* **What the task asks**: Beginning with the first line below, please repeat the material exactly, ending with the line that includes "path is answered".

* **Source data**:
_ _ _ _ _ _ _

(** C29: what the HTTP surface answers.  The liveness probe is answered 200 whatever
    the backends do and is not logged.  A creation reaches the create endpoint exactly
    where the bus does not own creation, with the answer and the index [Create] gives;
    in the integrated deployment it is answered 405 and touches nothing, and an unknown
    path is answered 404.  Every one of these responses carries the id of its request,
    and, the probe apart, leaves exactly one log line, with that id and the status
    that was sent. *)
Theorem http_surface (c : Config) (collab metrics : handler W) (r : request) (x : exchange W) :
  ex_sent x = None ->
  let serve := NewRouter (routerDeps c collab metrics) base r x in
  let line code := mkLog (hd "" (ex_uuid x)) (rq_Method r) (rq_Path r) code in
  (rq_Method r = "GET" -> rq_Path r = "/healthz" ->
     exists x', serve = Ret tt x' /\ answered x x' 200 (ex_index x) [])
  /\ (forall id, rq_Method r = "POST" -> rq_Path r = "/collab/" ++ id -> segment id = true ->
        exists x' code i, serve = Ret tt x' /\ answered x x' code i [line code]
          /\ match c_MetadataStore c with
             | MetadataStoreRabbitMQ => code = 405%Z /\ i = ex_index x
             | MetadataStoreInMemory =>
                 (code, i) = Create (bool_decide (c_AuthZMode c = AuthZModeEval)) id (rq_body r) (ex_index x)
             end)
  /\ (route_of 0 (table (mounted_create c)) (rq_Method r) (rq_Path r) = NoRoute ->
        exists x', serve = Ret tt x' /\ answered x x' 404 (ex_index x)
          (if unlogged r then [] else [line 404%Z])).
Proof.
  intros Hs. cbv zeta.
  assert (Hset : forall y : exchange W, ex_index y = ex_index x -> set_index (ex_index x) y = y)
    by (intros [] <-; reflexivity).
  split_and!.
  - intros Hm Hp. assert (Hu : unlogged r = true) by (unfold unlogged; by rewrite Hm, Hp).
    edestruct (served c collab metrics 200 ServeHealthz r (with_documentId "" (with_requestID (hd "" (ex_uuid x)) r)) x (ex_index x)
      (render_answers 200 _) Hs) as (x' & H); [|].
    + intros y _ Hi. rewrite Hset by done. unfold dispatch. rewrite routes_table. simpl. rewrite Hm, Hp.
      rewrite find_route, route_healthz by (destruct (mounted_create c); vm_compute; lia). done.
    + rewrite Hu in H. by exists x'.
  - intros id Hm Hp Hid. assert (Hu : unlogged r = false) by (unfold unlogged; by rewrite Hm).
    set (r1 := with_requestID (hd "" (ex_uuid x)) r).
    pose proof (eq_refl (collabAPI c)) as Hst. unfold collabAPI in Hst at 2.
    destruct (c_MetadataStore c).
    + set (policy := bool_decide _) in *. destruct (create_document policy id (rq_body r) (ex_index x)) as [res i] eqn:Hc.
      edestruct (served c collab metrics (create_status res) _ r (with_documentId id r1) x i (create_answers res) Hs)
        as (x' & Hx & Ha); [|].
      * intros y _ Hi. unfold dispatch. rewrite routes_table. simpl. unfold mounted_create. rewrite Hst, Hm, Hp.
        rewrite find_route, route_post by (done || by apply competing_post).
        unfold routes, routerDeps. simpl. rewrite Hst. simpl. unfold serve_create, bindM, gets, modify. simpl.
        by rewrite Hi, Hc.
      * rewrite Hu in Ha. exists x', (create_status res), i. split_and!; [done|done|]. unfold Create. by rewrite Hc.
    + edestruct (served c collab metrics 405 methodNotAllowed r r1 x (ex_index x) methodNotAllowed_answers Hs)
        as (x' & Hx & Ha); [|].
      * intros y _ Hi. rewrite Hset by done. unfold dispatch. rewrite routes_table. simpl. unfold mounted_create.
        rewrite Hst, Hm, Hp. by rewrite find_route, route_post by (done || by apply competing_post).
      * rewrite Hu in Ha. by exists x', 405%Z, (ex_index x).
  - intros Hn.
    edestruct (served c collab metrics 404 notFound r (with_requestID (hd "" (ex_uuid x)) r) x (ex_index x) notFound_answers Hs)
      as (x' & Hx & Ha); [|by exists x'].
    intros y _ Hi. rewrite Hset by done. unfold dispatch. rewrite routes_table. simpl.
    rewrite find_route by (rewrite (route_none _ _ _ _ Hn); lia). by rewrite Hn.
Qed.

_ _ _ _ _ _ _

* **Output below**:
(** C29: what the HTTP surface answers.  The liveness probe is answered 200 whatever
    the backends do and is not logged.  A creation reaches the create endpoint exactly
    where the bus does not own creation, with the answer and the index [Create] gives;
    in the integrated deployment it is answered 405 and touches nothing, and an unknown
    path is answered 404.  Every one of these responses carries the id of its request,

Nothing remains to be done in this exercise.